Может ли театральная карточная война тягаться с подлинной, которая чувствовалась в душах людей, на улицах, в домах или гремела и уничтожала все на фронте?
Театральная война в такое время кажется оскорбительной карикатурой.
Пушкинский спектакль, под режиссерством В. И. Немировича-Данченко и художника А.
Н. Бенуа, с его декорациями и в исполнении лучших артистов Московского Художественного театра, — вот в чем выразился наш отклик на события. Было решено поставить три пьесы Пушкина: «Каменный гость», «Пир во время чумы» и «Моцарт и Сальери», в которой я играл роль Сальери.[230]

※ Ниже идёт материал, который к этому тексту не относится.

(* ===== verification/Continuity.v ===== *)
(** * Continuity: compaction, crash and restart together

    A compacted journal is never refused, and a coordinator that restarts on it carries
    the load of the one that wrote it. *)

From S2P Require Import Prelude.
From S2P Require Import Checked.
From S2P Require Import Identity.
From S2P Require Import Hash.
From S2P Require Import State.
From S2P Require Import Policy.
From S2P Require Import Request.
From S2P Require Import Authority.
From S2P Require Import Decision.
From S2P Require Import Ledger.
From S2P Require Import History.
From S2P Require Import Bytes.
From S2P Require Import Records.
From S2P Require Import Journal.
From S2P Require Import Engine.
From S2P Require Import Log.
From S2P Require Import Recovery.
From S2P Require Import Admission.
From S2P Require Import Capacity.
From S2P Require Import Frames.
From S2P Require Import Grant.
From S2P Require Import Safety.
From S2P Require Import Api.
From S2P Require Import Enforce.
From S2P Require Import Restart.
From S2P Require Import Compaction.
Local Open Scope N_scope.
Local Open Scope naf_scope.

(** ** Restoring a ledger that fits *)

(** The sum of a figure over intents. *)
Definition summed (f : N -> PrepareRecord -> N) (cs : list (N * PrepareRecord)) : N :=
  sumN ((fun c => f c.1 c.2) <$> cs).

Lemma summed_cons (f : N -> PrepareRecord -> N) (d : N) (p : PrepareRecord) cs :
  summed f ((d, p) :: cs) = f d p + summed f cs.
Proof. done. Qed.

Definition intent_size (_ : N) (p : PrepareRecord) : N := sizeN (pr_amounts p).
Definition intent_load (r : ResourceId) (_ : N) (p : PrepareRecord) : N := amount_of r (pr_amounts p).
Definition intent_path (q : PathId) (_ : N) (p : PrepareRecord) : N :=
  if decide (pr_path p = q) then path_amount (pr_amounts p) else 0.

(** An intent that can be reserved, and intents that fit a ledger together. *)
Record intent_ok (l : AdmittedLoadLedger) (d : N) (p : PrepareRecord) : Prop := {
  io_decision : pr_decision p = d;
  io_known : d <> 0;
  io_new : lg_by_decision l !! d = None;
  io_amounts : pr_amounts p <> [];
  io_shape : prepare_ok p;
  io_resources : Forall (fun a => a.1 <> 0) (pr_amounts p);
}.

Record restorable (l : AdmittedLoadLedger) (cs : list (N * PrepareRecord)) : Prop := {
  re_wf : ledger_wf l;
  re_distinct : NoDup cs.*1;
  re_intents : Forall (fun c => intent_ok l c.1 c.2) cs;
  re_count : lg_entry_count l + summed intent_size cs <= max_ledger_entries;
  re_loads : forall r, admitted l r + summed (intent_load r) cs < two64;
  re_paths : forall q, total_of (lg_path_totals l) q + summed (intent_path q) cs < two64;
}.

Lemma restorable_skip (l : AdmittedLoadLedger) (d : N) (p : PrepareRecord) (cs : list (N * PrepareRecord)) :
  restorable l ((d, p) :: cs) -> restorable l cs.
Proof.
  intros [Hw Hd Hi Hc Hl Hp]. apply Forall_cons in Hi as [_ Hi]. apply NoDup_cons in Hd as [_ Hd].
  rewrite summed_cons in Hc. constructor; [done..|lia| |].
  - intros r. specialize (Hl r). rewrite summed_cons in Hl. lia.
  - intros q. specialize (Hp q). rewrite summed_cons in Hp. lia.
Qed.

(** The next intent is reserved, and the others still fit. *)
Lemma restorable_reserve (l : AdmittedLoadLedger) (d : N) (p : PrepareRecord) (cs : list (N * PrepareRecord)) :
  restorable l ((d, p) :: cs) -> exists l', reserve_prepared p l = (Val tt, l') /\ restorable l' cs.
Proof.
  intros H. pose proof H as [Hw Hnd Hi Hc Hl Hp]. apply Forall_cons in Hi as [[Hd Hk Hn Ha (Hs & Hu & Hz) Hr] Hi].
  cbn [fst snd] in *. rewrite summed_cons in Hc. unfold intent_size at 1 in Hc.
  assert (Hg : reservable (pr_decision p) (pr_amounts p) l).
  { rewrite Hd. split_and!; [done..|lia|]. apply Forall_forall. intros [r a] Hin. split.
    - rewrite Forall_forall in Hr. by apply (Hr _ Hin).
    - specialize (Hl r). rewrite summed_cons in Hl. unfold intent_load at 1 in Hl.
      rewrite (amount_of_in r a) in Hl by done. cbn. lia. }
  assert (Hroom : path_room (pr_path p) (pr_amounts p) l).
  { right. specialize (Hp (pr_path p)). rewrite summed_cons in Hp. unfold intent_path at 1 in Hp.
    rewrite decide_True in Hp by done. lia. }
  assert (Hword : u64 (total_of (lg_path_totals l) (pr_path p))) by (specialize (Hp (pr_path p)); unfold u64; lia).
  pose proof (reserve_succeeds (pr_decision p) (pr_demand p) (pr_epoch p) (pr_bound_capacity_generation p)
    (pr_path p) (pr_amounts p) Hs Hu Hz l Hw Hword) as Hok.
  pose proof (reserve_outcome (pr_decision p) (pr_demand p) (pr_epoch p) (pr_bound_capacity_generation p)
    (pr_path p) (pr_amounts p) Hs Hu Hz l Hw) as Hout.
  pose proof (reserve_prepared_wf p l ltac:(done) Hw) as Hw'. unfold reserve_prepared in *. unfold wp in Hout.
  destruct (reserve _ _ _ _ _ _ l) as [res l']. cbn [fst snd] in *. destruct Hok as [[_ Hok] Hpath].
  specialize (Hok (conj Hg Hroom)). subst res. destruct Hout as [_ (Hl' & _ & Hb & Hc')]. specialize (Hpath eq_refl).
  exists l'. split; [done|]. apply NoDup_cons in Hnd as [Hfresh Hnd]. constructor; [done|done| | | |].
  - apply Forall_forall. intros [d' q] Hin. rewrite Forall_forall in Hi. destruct (Hi _ Hin). cbn [fst snd] in *. constructor; try done.
    rewrite Hb, Hd, lookup_insert_ne; [done|]. intros <-. apply Hfresh. apply list_elem_of_fmap. by exists (d, q).
  - rewrite Hc'. lia.
  - intros r. specialize (Hl r). rewrite summed_cons in Hl. unfold intent_load at 1 in Hl. rewrite Hl'. lia.
  - intros q. specialize (Hp q). rewrite summed_cons in Hp. unfold intent_path at 1 in Hp. rewrite Hpath.
    destruct (decide (q = pr_path p /\ pr_path p <> 0)) as [[-> _]|]; [rewrite decide_True in Hp by done; lia|].
    destruct (decide (pr_path p = q)); lia.
Qed.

Многие, увлекаясь пушкинским стихом, недооценивают самого содержания пушкинской поэзии. Я же, напротив, старался до конца исчерпать внутреннюю суть драмы. Мне казалось недостаточным изображать Сальери только завистником. Для меня он — жрец своего искусства и идейный убийца того, кто как бы потрясает основы этого искусства. Мой Сальери при открытии занавеса не блаженствует за утренним чаем в пудреном парике. Зритель застает его в халате, с растрепанными волосами, измученным после ночной работы, которая не принесла ему плодов. Труженик Сальери вправе требовать себе от неба награды и завидовать бездельнику Моцарту, творящему шедевры шутя. Он завидует ему, но борется со своим недобрым чувством.

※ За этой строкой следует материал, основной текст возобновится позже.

Section recover.
Context (frames : list JournalFrame) (rs : list LogRecord) (grants : gmap N (list (ResourceId * Rate)))
  (path : N -> PathId) (next : N) (epoch : FabricEpoch) (k : EngineCore)
  (Hread : read_all frames rs) (Ht : tells rs grants path next epoch)
  (Hl : ek_ledger k = Ledger_new) (Hh : hi_records (ek_history k) = ∅).

Section replayed.
Context (lc : Replay) (k1 : EngineCore) (Happ : apply_all rs Replay_new k = Some (lc, k1)).
Let live (c : N * PrepareRecord) : Prop := still_live k1 (rp_released_ids lc) c.2 = true.

Lemma tells_log : replayed_log rs lc k1.
Proof. exact (apply_all_log rs [] _ _ _ _ (log_start k Hh) Happ). Qed.

(** A committed intent that is still live is the intent of a grant. *)
Lemma live_intent (d : AdmissionDecisionId) (p : PrepareRecord) :
  rp_committed lc !! d = Some p -> live (d, p) ->
  pr_decision p = d /\ intent_wf p /\ pr_path p = path d /\
  exists held, grants !! d = Some held /\ pr_amounts p ≡ₚ held.
Proof.
  intros Hp Hlive. destruct (rl_committed_in _ _ _ tells_log d p Hp) as [(s & Hs & Hd) Hc].
  pose proof (tl_intents _ _ _ _ _ Ht s p Hs) as Hi. split_and!; [done|done|..].
  all: apply (still_live_log rs lc k1 p tells_log (iw_known p Hi)) in Hlive; rewrite Hd in Hlive;
    destruct (tl_only _ _ _ _ _ Ht d Hc Hlive) as [held Hg];
    destruct (tl_told _ _ _ _ _ Ht d held Hg) as (_ & _ & Hamt);
    destruct (Hamt p) as [H1 H2]; [by exists s|].
  - done.
  - by exists held.
Qed.

Lemma live_perm :
  filter live (items (rp_committed lc)) ≡ₚ map_to_list (filter live (rp_committed lc)).
Proof.
  rewrite map_items_perm, map_filter_alt. symmetry. apply map_to_list_to_map.
  clear. generalize (NoDup_fst_map_to_list (rp_committed lc)).
  induction (map_to_list (rp_committed lc)) as [|[d p] cs IH]; intros Hd; [done|].
  apply NoDup_cons in Hd as [Hn Hd]. rewrite filter_cons. destruct (decide _); [|by apply IH].
  apply NoDup_cons. split; [|by apply IH]. contradict Hn.
  apply list_elem_of_fmap in Hn as (c & -> & [_ Hc]%list_elem_of_filter). by apply list_elem_of_fmap_2.
Qed.

Lemma live_summed (f : N -> PrepareRecord -> N) :
  summed f (filter live (items (rp_committed lc))) = map_sum f (filter live (rp_committed lc)).
Proof. unfold summed, map_sum. by rewrite live_perm. Qed.

Lemma live_sum_le (f : N -> PrepareRecord -> N) (g : N -> list (ResourceId * Rate) -> N) :
  (forall d p held, pr_path p = path d -> pr_amounts p ≡ₚ held -> f d p <= g d held) ->
  summed f (filter live (items (rp_committed lc))) <= map_sum g grants.
Proof.
  intros Hfg. rewrite live_summed. apply map_sum_le. intros d p [Hp Hlive]%map_lookup_filter_Some.
  destruct (live_intent d p Hp Hlive) as (_ & _ & Hpath & held & Hg & Hperm). exists held. auto.
Qed.

Lemma live_restorable : fits_ledger grants path -> restorable (ek_ledger k) (filter live (items (rp_committed lc))).
Proof.
  intros [F1 F2 F3]. rewrite Hl. constructor.
  - exact ledger_new_wf.
  - rewrite live_perm. apply NoDup_fst_map_to_list.
  - apply Forall_forall. intros [d p] [Hlive Hp%elem_of_map_items]%list_elem_of_filter.
    destruct (live_intent d p Hp Hlive) as (Hd & [Hk Hs Ha Hr] & _). cbn [fst snd]. by constructor; [|congruence|..].
  - cbn. pose proof (live_sum_le intent_size (fun _ held => sizeN held)) as H. rewrite N.add_0_l.
    etrans; [apply H|done]. intros d p held _ E. unfold intent_size. by rewrite E.
  - intros r. pose proof (live_sum_le (intent_load r) (fun _ held => amount_of r held)) as H.
    change (admitted Ledger_new r) with 0. rewrite N.add_0_l. eapply N.le_lt_trans; [apply H|apply F2].
    intros d p held _ E. unfold intent_load. by rewrite E.
  - intros q. change (total_of _ q) with 0. rewrite N.add_0_l.
    eapply N.le_lt_trans; [apply (live_sum_le (intent_path q) (fun d held => if decide (path d = q) then peak held else 0))|apply F3].
    intros d p held Hpath E. unfold intent_path. rewrite Hpath. destruct (decide _); [|done].
    rewrite <- E. apply path_amount_peak.
Qed.
End replayed.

Он, как никто, любит гений Моцарта. Тем труднее ему решиться на убийство, тем сильнее его ужас, когда он понимает свою ошибку.

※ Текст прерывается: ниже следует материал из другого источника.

Definition read_u8_pair (truncated : Status) : M ByteReader (N * N) :=
  a ← need r_u8 truncated; b ← need r_u8 truncated; mret (a, b).
Definition w_u8_pair (v : N * N) : list N := w_u8 v.1 ++ w_u8 v.2.
#[export] Instance u8_pair_decodes s :
  Decodes (read_u8_pair s) w_u8_pair (fun v => v.1 < 256 /\ v.2 < 256).
Proof.
  constructor.
  - intros [a b] rest Hab. unfold read_u8_pair, w_u8_pair. rewrite <- app_assoc. read_fields.
  - intros bs [a b] rest Hb H. unfold read_u8_pair in H. recover_fields H Hb. injection H as <- <- <-.
    unfold w_u8_pair. rewrite <- app_assoc. by split_and!.
Qed.

Definition read_u8_triple (truncated : Status) : M ByteReader (N * N * N) :=
  a ← need r_u8 truncated; b ← need r_u8 truncated; c ← need r_u8 truncated; mret (a, b, c).
Definition w_u8_triple (v : N * N * N) : list N := w_u8 v.1.1 ++ w_u8 v.1.2 ++ w_u8 v.2.
#[export] Instance u8_triple_decodes s :
  Decodes (read_u8_triple s) w_u8_triple (fun v => v.1.1 < 256 /\ v.1.2 < 256 /\ v.2 < 256).
Proof.
  constructor.
  - intros [[a b] c] rest Habc. unfold read_u8_triple, w_u8_triple. rewrite <- !app_assoc. read_fields.
  - intros bs [[a b] c] rest Hb H. unfold read_u8_triple in H. recover_fields H Hb.
    injection H as <- <- <- <-. unfold w_u8_triple. rewrite <- !app_assoc. by split_and!.
Qed.

(** ** Claims *)

Definition write_claim (c : ClaimContext) : list N :=
  w_enum OriginKind_to_N (cc_origin c) ++ w_u64 (cc_publisher c) ++ w_u64 (cc_boot c) ++
  w_u64 (cc_session c) ++ w_u64 (cc_incarnation c) ++ w_u64 (cc_epoch c) ++
  w_u64 (cc_attempt c) ++ w_u64 (cc_trace c) ++ w_u64 (cc_sequence c).

Definition read_claim : M ByteReader ClaimContext :=
  let truncated := malformed_s "claim is truncated" in
  origin ← need_enum OriginKind_of_N truncated (malformed_s "claim origin is invalid");
  publisher ← need r_u64 truncated;
  boot ← need r_u64 truncated;
  session ← need r_u64 truncated;
  incarnation ← need r_u64 truncated;
  epoch ← need r_u64 truncated;
  attempt ← need r_u64 truncated;
  trace ← need r_u64 truncated;
  sequence ← need r_u64 truncated;
  mret (mkClaimContext origin publisher boot session incarnation epoch attempt trace sequence).

Definition claim_sendable (c : ClaimContext) : Prop :=
  u64 (cc_publisher c) /\ u64 (cc_boot c) /\ u64 (cc_session c) /\ u64 (cc_incarnation c) /\
  u64 (cc_epoch c) /\ u64 (cc_attempt c) /\ u64 (cc_trace c) /\ u64 (cc_sequence c).
#[export] Instance claim_decodes : Decodes read_claim write_claim claim_sendable.
Proof. solve_decodes write_claim read_claim claim_sendable. Qed.

Definition finish_payload : M ByteReader unit :=
  finish (malformed_s "protocol payload has trailing bytes").

(** ** Hello and welcome *)

Definition encode_hello (m : HelloMessage) : list N :=
  w_u16 (hm_protocol_version m) ++ w_u64 (hm_publisher m) ++ w_u64 (hm_boot m) ++
  w_u32 (hm_max_frame m) ++ w_u64 (hm_client_nonce m).

Definition read_hello : M ByteReader HelloMessage :=
  let truncated := malformed_s "hello is truncated" in
  version ← need_when (need r_u16 truncated) (fun v => v =? protocol_version)
    (status_error Unsupported "protocol version mismatch");
  publisher ← need r_u64 truncated;
  boot ← need r_u64 truncated;
  max_frame ← need_when (need r_u32 truncated) (fun v => v <=? max_frame_bytes)
    (oversized_s "hello frame bound is too large");
  client_nonce ← need r_u64 truncated;
  finish_payload ;;
  mret (mkHelloMessage version publisher boot max_frame client_nonce).
Definition decode_hello (bytes : list N) : Expected HelloMessage := run_decoder read_hello bytes.

Definition encode_welcome (m : WelcomeMessage) : list N :=
  w_boolean (wm_accepted m) ++ w_u64 (wm_epoch m) ++ w_u64 (wm_incarnation m) ++
  w_u64 (wm_session m) ++ w_text (wm_reason m).

Definition read_welcome : M ByteReader WelcomeMessage :=
  let truncated := malformed_s "welcome is truncated" in
  accepted ← need r_boolean truncated;
  epoch ← need r_u64 truncated;
  incarnation ← need r_u64 truncated;
  session ← need r_u64 truncated;
  reason ← need r_text (malformed_s "welcome reason is invalid");
  finish_payload ;;
  mret (mkWelcomeMessage accepted epoch incarnation session reason).
Definition decode_welcome (bytes : list N) : Expected WelcomeMessage := run_decoder read_welcome bytes.

(** ** Admit *)

Definition w_binding (b : ResourceBinding) : list N := w_u64 (rb_resource b) ++ w_u64 (rb_generation b).
Definition w_candidate (c : PathCandidate) : list N :=
  w_u64 (pcd_path c) ++ w_u64 (pcd_path_authority_generation c).
Definition w_reservation_ref (r : ReservationRef) : list N :=
  w_u64 (rr_reservation r) ++ w_u64 (rr_generation r).

Definition write_expected (e : AuthorityExpectation) : list N :=
  w_u64 (ex_capacity_snapshot e) ++ w_u64 (ex_capacity_generation e) ++
  w_u64 (ex_reservation_snapshot e) ++ w_u64 (ex_reservation_generation e) ++
  w_u64 (ex_path_authority_generation e) ++ w_u64 (ex_policy_generation e) ++
  w_u64 (ex_qos_catalog_generation e) ++ w_u64 (ex_priority_catalog_generation e).

Definition write_provenance (p : Provenance) : list N :=
  w_enum OriginKind_to_N (prov_origin p) ++ w_u64 (prov_publisher p) ++ w_u64 (prov_boot p) ++
  w_u64 (prov_incarnation p) ++ w_u64 (prov_epoch p) ++ w_u64 (prov_attempt p) ++
  w_u64 (prov_trace p) ++ w_u64 (prov_sequence p).

Definition write_preferences (v : ContentionPreference * DegradePreference) : list N :=
  w_u8_pair (ContentionPreference_to_N v.1, DegradePreference_to_N v.2).

Definition write_rate (r : RateBounds) : list N :=
  w_u64 (minimum r) ++ w_u64 (desired r) ++ w_u64 (maximum r).

Definition write_request (r : AdmissionRequest) : list N :=
  w_u64 (rq_request r) ++ w_u64 (rq_demand r) ++ w_u64 (rq_demand_generation r) ++
  w_u64 (rq_attempt r) ++ write_rate (rq_rate r) ++ w_u64 (rq_qos r) ++ w_u64 (rq_qos_generation r) ++
  w_u64 (rq_priority r) ++ w_u64 (rq_priority_generation r) ++ w_u64 (rq_maximum_latency r) ++
  w_list w_binding (rq_resource_bindings r) ++ w_list w_candidate (rq_path_candidates r) ++
  w_u64 (rq_required_path r) ++ w_list w_reservation_ref (rq_reservation_refs r) ++
  w_u64 (rq_fairness_group r) ++ w_u64 (rq_tenant r) ++ w_boolean (rq_preemptible r) ++
  w_boolean (rq_requests_obligation_preemption r) ++ w_boolean (rq_allow_path_substitution r) ++
  write_preferences (rq_contention r, rq_degradation r) ++
  w_u64 (rq_deadline_ticks r) ++ w_u64 (rq_effective_tick r) ++ w_u64 (rq_effective_interval r) ++
  write_expected (rq_expected r) ++ write_provenance (rq_provenance r).

Definition encode_admit (m : AdmitMessage) : list N :=
  write_claim (am_claim m) ++ write_request (am_request m).

Definition admit_truncated : Status := malformed_s "admit is truncated".

Definition read_binding : M ByteReader ResourceBinding :=
  resource ← need r_u64 admit_truncated; generation ← need r_u64 admit_truncated;
  mret (mkResourceBinding resource generation).
Definition read_candidate : M ByteReader PathCandidate :=
  path ← need r_u64 admit_truncated; generation ← need r_u64 admit_truncated;
  mret (mkPathCandidate path generation).
Definition read_reservation_ref : M ByteReader ReservationRef :=
  reservation ← need r_u64 admit_truncated; generation ← need r_u64 admit_truncated;
  mret (mkReservationRef reservation generation).

(** Both bytes are read before either is checked. *)
Definition preferences_of (v : N * N) : Expected (ContentionPreference * DegradePreference) :=
  contention ← enum_or ContentionPreference_of_N (malformed_s "contention preference is invalid") v.1;
  degradation ← enum_or DegradePreference_of_N (malformed_s "degradation preference is invalid") v.2;
  mret (contention, degradation).
Definition read_preferences : M ByteReader (ContentionPreference * DegradePreference) :=
  need_map (read_u8_pair admit_truncated) preferences_of.

(** The three reads share one condition. *)
Definition read_rate : M ByteReader RateBounds :=
  minimum ← need r_u64 admit_truncated;
  desired ← need r_u64 admit_truncated;
  maximum ← need r_u64 admit_truncated;
  mret (mkRateBounds minimum desired maximum).

Definition read_expected : M ByteReader AuthorityExpectation :=
  capacity_snapshot ← need r_u64 admit_truncated;
  capacity_generation ← need r_u64 admit_truncated;
  reservation_snapshot ← need r_u64 admit_truncated;
  reservation_generation ← need r_u64 admit_truncated;
  path_authority_generation ← need r_u64 admit_truncated;
  policy_generation ← need r_u64 admit_truncated;
  qos_catalog_generation ← need r_u64 admit_truncated;
  priority_catalog_generation ← need r_u64 admit_truncated;
  mret (mkAuthorityExpectation capacity_snapshot capacity_generation reservation_snapshot
    reservation_generation path_authority_generation policy_generation qos_catalog_generation
    priority_catalog_generation).

Definition read_provenance : M ByteReader Provenance :=
  origin ← need_enum OriginKind_of_N admit_truncated (malformed_s "origin is invalid");
  publisher ← need r_u64 admit_truncated;
  boot ← need r_u64 admit_truncated;
  incarnation ← need r_u64 admit_truncated;
  epoch ← need r_u64 admit_truncated;
  attempt ← need r_u64 admit_truncated;
  trace ← need r_u64 admit_truncated;
  sequence ← need r_u64 admit_truncated;
  mret (mkProvenance publisher boot incarnation epoch attempt trace sequence origin).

Таким образом, роль была мною построена не на зависти, а на борьбе преступного долга с поклонением гению. Этот замысел наполнялся все новыми и новыми психологическими деталями, от которых общие творческие задачи усложнялись. За каждым словом роли был накоплен огромный духовный материал, каждая мелочь которого была мне так дорога, что я не мог расстаться с нею.
Сейчас нет нужды разбирать, правильно или ошибочно я трактовал пушкинский образ.
То, что я делал, — я делал искренно; я чувствовал душу, мысли, стремления и всю внутреннюю жизнь моего Сальери. Я жил ролью правильно, пока мое чувство шло от сердца к двигательным центрам тела, к голосу и языку. Но лишь только пережитое выражалось в движении и особенно в словах и речи, — помимо моей воли создавался вывих, фальшь, детонировка, и я не узнавал, во внешней форме своего искреннего внутреннего чувства.
Я не буду говорить здесь о напряжении тела и о последствиях, им вызываемых. Об этом я говорил уже достаточно.
На этот раз главное было в том, что я не справлялся с пушкинским стихом. Я перегрузил слова роли и придал каждому из них в отдельности большее значение, чем оно может в себя вместить. Пушкинские слова как бы распухли.